Best practices dictate using T-SQL when the code will perform primarily data access with little or no procedural logic. At this point, you should probably restrict your use of managed code to CPU-intensive operations and procedures that feature complex logic, and to code that can benefit from the extensive set of class libraries that are part of the .NET Framework.

Leveraging .NET Languages in SQL Server
Another factor to consider when choosing between T-SQL and managed code is that, with managed code, you can select where you want your code to execute?on the server or the client. Both T-SQL and managed code can be run on the server, placing code and data close together, and letting you take advantage of the processing power of the server. But with the rapid expansion of computing power, many researchers now advocate placing computation as close to the data as possible. On the other hand, you may wish to avoid placing processor-intensive tasks on your database server. Because most client computers today are powerful, you may want to take advantage of this processing power by placing as much code as possible on the client. The architecture of your application will play a big factor here, as will the number and nature of your clients accessing the server. Managed code can run on a client computer, while T-SQL cannot. Using managed code will provide you with more flexibility as a result.

Extended Stored Procedures vs. CLRSQL
Using CLRSQL is not the only way to provide extended functionality to SQL Server. Developers have been able to build extended stored procedures in unmanaged languages that perform functionality not possible with T-SQL stored procedures for quite some time; however, extended stored procedures can?compromise the integrity of the SQL Server process itself, while managed code verified to be type-safe will not compromise that integrity.

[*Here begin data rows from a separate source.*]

(* ===== verification/Vec.v ===== *)
(** * Arrays indexed by machine integers, and ring buffers

    Reads and writes of a block of memory at an integer index; outside the block
    they are undefined behaviour, [None]. On top of them the indexing scheme shared
    by the two queues of container/: [l] is stored from slot [start] on, wrapping
    around at [cap]. *)
From S2P Require Import Prelude.

Section Vec.
Context {A : Type}.

Definition zlen (v : list A) : Z := Z.of_nat (length v).
Definition zget (v : list A) (i : Z) : option A := if i <? 0 then None else v !! Z.to_nat i.
Definition zset (v : list A) (i : Z) (x : A) : option (list A) :=
  if (0 <=? i) && (i <? zlen v) then Some (<[Z.to_nat i := x]> v) else None.

Lemma zlen_nonneg v : 0 <= zlen v.
Proof. unfold zlen. lia. Qed.
Lemma zlen_app v w : zlen (v ++ w) = zlen v + zlen w.
Proof. unfold zlen. rewrite length_app. lia. Qed.
Lemma zlen_cons x v : zlen (x :: v) = 1 + zlen v.
Proof. unfold zlen. cbn. lia. Qed.
Lemma zlen_1 x : zlen [x] = 1.
Proof. done. Qed.

Lemma zget_Some_range v i x : zget v i = Some x -> 0 <= i < zlen v.
Proof. unfold zget, zlen. destruct (Z.ltb_spec i 0); [done|]. intros E%lookup_lt_Some. lia. Qed.

Lemma zget_is_Some v i : 0 <= i < zlen v -> is_Some (zget v i).
Proof. unfold zget, zlen. intros H. destruct (Z.ltb_spec i 0); [lia|]. apply lookup_lt_is_Some. lia. Qed.

Lemma zset_inv v i x v' : zset v i x = Some v' -> 0 <= i < zlen v /\ v' = <[Z.to_nat i := x]> v.
Proof.
  unfold zset. destruct (Z.leb_spec 0 i), (Z.ltb_spec i (zlen v)); cbn; try done. by intros [= <-].
Qed.

Lemma zset_ok v i x : 0 <= i < zlen v -> zset v i x = Some (<[Z.to_nat i := x]> v).
Proof. unfold zset. destruct (Z.leb_spec 0 i), (Z.ltb_spec i (zlen v)); cbn; done || lia. Qed.

Lemma zset_len v i x v' : zset v i x = Some v' -> zlen v' = zlen v.
Proof. intros [_ ->]%zset_inv. unfold zlen. by rewrite length_insert. Qed.

Lemma zget_zset v i j x v' : zset v i x = Some v' -> zget v' j = if j =? i then Some x else zget v j.
Proof.
  intros [Hi ->]%zset_inv. unfold zget, zlen in *. zcases; try lia; [done| |].
  - subst. by rewrite list_lookup_insert_eq by lia.
  - rewrite list_lookup_insert_ne by lia. done.
Qed.

Lemma zget_app v w i : zget (v ++ w) i = if i <? zlen v then zget v i else zget w (i - zlen v).
Proof.
  unfold zget, zlen. zcases; try lia; [done| |].
  - by rewrite lookup_app_l by lia.
  - rewrite lookup_app_r by lia. f_equal. lia.
Qed.

Lemma zget_cons x v i : zget (x :: v) i = if i =? 0 then Some x else zget v (i - 1).
Proof.
  unfold zget. zcases; try lia; try done; [by subst|]. replace (Z.to_nat i) with (S (Z.to_nat (i - 1))) by lia. done.
Qed.

Lemma zget_nil i : zget ([] : list A) i = None.
Proof. unfold zget. by destruct (i <? 0). Qed.
End Vec.

Lemma zget_fmap {A B} (f : A -> B) v i : zget (f <$> v) i = f <$> zget v i.
Proof. unfold zget. destruct (i <? 0); [done|]. apply list_lookup_fmap. Qed.

Lemma zlen_fmap {A B} (f : A -> B) v : zlen (f <$> v) = zlen v.
Proof. unfold zlen. by rewrite length_fmap. Qed.

(** ** Ring buffers *)

Section Ring.
Context {A : Type}.

(** The slot of the [i]-th element. *)
Definition slot (cap start i : Z) : Z := (start + i) mod cap.

(** The elements of [l] are stored in order from slot [start] on. *)
Definition ring_is (v : list A) (cap start : Z) (l : list A) : Prop :=
  zlen l <= cap /\ cap <= zlen v /\ forall i x, zget l i = Some x -> zget v (slot cap start i) = Some x.

Lemma slot_range cap start i : 0 < cap -> 0 <= slot cap start i < cap.
Proof. intros. by apply Z.mod_pos_bound. Qed.

Lemma slot_0 cap start : 0 <= start < cap -> slot cap start 0 = start.
Proof. intros. unfold slot. rewrite Z.add_0_r. by apply Z.mod_small. Qed.

Lemma slot_inj cap start i j : 0 < cap -> 0 <= i < cap -> 0 <= j < cap -> slot cap start i = slot cap start j -> i = j.
Proof.
  unfold slot. intros Hc Hi Hj E.
  assert (Ez : (i - j) mod cap = 0).
  { replace (i - j) with ((start + i) - (start + j)) by lia. rewrite Zminus_mod, E, Z.sub_diag. apply Z.mod_0_l. lia. }
  apply Z.mod_divide in Ez; [|lia]. destruct Ez as [k Ek]. clear E. destruct (Z.lt_trichotomy k 0) as [|[|]]; nia.
Qed.

Lemma slot_slot cap start i j : slot cap (slot cap start i) j = slot cap start (i + j).
Proof. unfold slot. rewrite Zplus_mod_idemp_l. f_equal. lia. Qed.

(** One conditional subtraction computes the slot. *)
Lemma slot_sub cap start i : 0 <= start + i < 2 * cap ->
  slot cap start i = if start + i <? cap then start + i else start + i - cap.
Proof.
  unfold slot. intros H. zcases; [apply Z.mod_small; lia|]. symmetry. apply (Z.mod_unique_pos _ _ 1); lia.
Qed.

Lemma ring_write v cap start l i x v' : 0 < cap -> ring_is v cap start l -> zlen l <= i < cap ->
  zset v (slot cap start i) x = Some v' -> ring_is v' cap start l.
Proof.
  intros Hc (H1 & H2 & H3) Hi E. pose proof (zset_len _ _ _ _ E). split_and!; [done|lia|].
  intros j y Hj. rewrite (zget_zset _ _ _ _ _ E). destruct (Z.eqb_spec (slot cap start j) (slot cap start i)) as [Es|_]; [|by apply H3].
  apply zget_Some_range in Hj. apply slot_inj in Es; lia.
Qed.

Lemma ring_push_back v cap start l x v' : 0 < cap -> ring_is v cap start l -> zlen l < cap ->
  zset v (slot cap start (zlen l)) x = Some v' -> ring_is v' cap start (l ++ [x]).
Proof.
  intros Hc HR Hl E. pose proof (zlen_nonneg l). destruct (ring_write _ _ _ _ (zlen l) _ _ Hc HR ltac:(lia) E) as (H1 & H2 & H3).
  split_and!; [rewrite zlen_app, zlen_1; lia|done|]. intros i y. rewrite zget_app. destruct (Z.ltb_spec i (zlen l)); [apply H3|].
  intros Hy. pose proof (zget_Some_range _ _ _ Hy) as Hr. rewrite zlen_1 in Hr. replace (i - zlen l) with 0 in Hy by lia. injection Hy as <-.
  replace i with (zlen l) by lia. by rewrite (zget_zset _ _ _ _ _ E), Z.eqb_refl.
Qed.

Lemma ring_pop_front v cap start x l : ring_is v cap start (x :: l) -> ring_is v cap (slot cap start 1) l.
Proof.
  intros (H1 & H2 & H3). rewrite zlen_cons in H1. split_and!; [lia|done|]. intros i y Hy. rewrite slot_slot.
  apply H3. rewrite zget_cons. pose proof (zget_Some_range _ _ _ Hy). destruct (Z.eqb_spec (1 + i) 0); [lia|].
  by replace (1 + i - 1) with i by lia.
Qed.

Lemma ring_front v cap start x l : ring_is v cap start (x :: l) -> zget v (slot cap start 0) = Some x.
Proof. intros (_ & _ & H3). by apply H3. Qed.

Lemma ring_pop_back v cap start l x : ring_is v cap start (l ++ [x]) -> ring_is v cap start l.
Proof.
  intros (H1 & H2 & H3). rewrite zlen_app, zlen_1 in H1. split_and!; [lia|done|]. intros i y Hy. apply H3.
  rewrite zget_app. pose proof (zget_Some_range _ _ _ Hy). by destruct (Z.ltb_spec i (zlen l)); [|lia].
Qed.

Lemma ring_back v cap start l x : ring_is v cap start (l ++ [x]) -> zget v (slot cap start (zlen l)) = Some x.
Proof. intros (_ & _ & H3). apply H3. rewrite zget_app, Z.ltb_irrefl, Z.sub_diag. done. Qed.

Lemma ring_push_front v cap start l x v' : 0 < cap -> ring_is v cap start l -> zlen l < cap ->
  zset v (slot cap start (-1)) x = Some v' -> ring_is v' cap (slot cap start (-1)) (x :: l).
Proof.
  intros Hc HR Hl E. pose proof (zlen_nonneg l).
  assert (Es : slot cap start (-1) = slot cap start (cap - 1)).
  { unfold slot. replace (start + (cap - 1)) with (start + -1 + 1 * cap) by lia. by rewrite Z_mod_plus_full. }
  pose proof E as E'. rewrite Es in E'. destruct (ring_write _ _ _ _ (cap - 1) _ _ Hc HR ltac:(lia) E') as (H1 & H2 & H3).
  split_and!; [rewrite zlen_cons; lia|done|]. intros i y. rewrite zget_cons, slot_slot. destruct (Z.eqb_spec i 0) as [->|].
  - intros [= <-]. by rewrite (zget_zset _ _ _ _ _ E), Z.eqb_refl.
  - intros Hy. replace (-1 + i) with (i - 1) by lia. by apply H3.
Qed.

Lemma ring_get v cap start l i : ring_is v cap start l -> 0 <= i < zlen l -> zget v (slot cap start i) = zget l i.
Proof. intros (_ & _ & H3) Hi. destruct (zget_is_Some l i Hi) as [x Hx]. rewrite Hx. by apply H3. Qed.

Lemma ring_nil v cap start : 0 <= cap <= zlen v -> ring_is v cap start [].
Proof. intros [? ?]. split_and!; [done|done|]. intros i x. by rewrite zget_nil. Qed.

(** The stored list is determined by the memory. *)
Lemma ring_is_inj v cap start l l' : ring_is v cap start l -> ring_is v cap start l' -> zlen l = zlen l' -> l = l'.
Proof.
  intros H H' E. apply list_eq. intros i. pose proof (ring_get v cap start l (Z.of_nat i) H).
  pose proof (ring_get v cap start l' (Z.of_nat i) H') as G'. unfold zget in *. destruct (Z.ltb_spec (Z.of_nat i) 0); [lia|].
  rewrite Nat2Z.id in *. unfold zlen in *. destruct (Nat.lt_ge_cases i (length l)).
  - rewrite <- H0, <- G' by lia. done.
  - rewrite !lookup_ge_None_2 by lia. done.
Qed.
End Ring.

Additionally, memory management, scheduling of threads and fibers, and synchronization services are deeply integrated between the managed code of the CLR and SQL Server. These resource management features provide a wealth of reliability compared to that previously available with extended stored procedures, which have direct access to memory and a require wide range of server resources. CLR integration in SQL Server provides a more secure, reliable, and scalable method to write procedures compared to extended stored procedures.

Mixed Emotions
Some people have expressed mixed emotions with respect to this new functionality, concerned that the benefits may be outweighed by the confusion to developers and a lack of conclusive support for the architectural benefits that are often cited. In addition, there are concerns about the performance of the CLR in SQL Server. While the CLR has been optimized to be hosted efficiently within SQL Server and can be configured as to whether or not it can even run inside the server process, until it is applied in the real world such concerns will remain. However, Microsoft is making it clear that best practice will be to write the stored procedures you need to perform tasks not possible in T-SQL using .NET code. With both tools available, the key for developers will be to pick the right tool for the job at hand.

Together, the.NET framework and the Common Language Runtime (CLR) form Microsoft’s preferred platform for executing applications. This platform is one of the core technologies in Windows Server 2003, and is an integral part of server infrastructure such as ASP.NET and Internet Information Services. In addition to SQL Server 2005, Microsoft has begun to integrate .NET technologies into other server applications such as Commerce Server and BizTalk Server. It’s clear that Microsoft has made a huge bet on the success of .NET.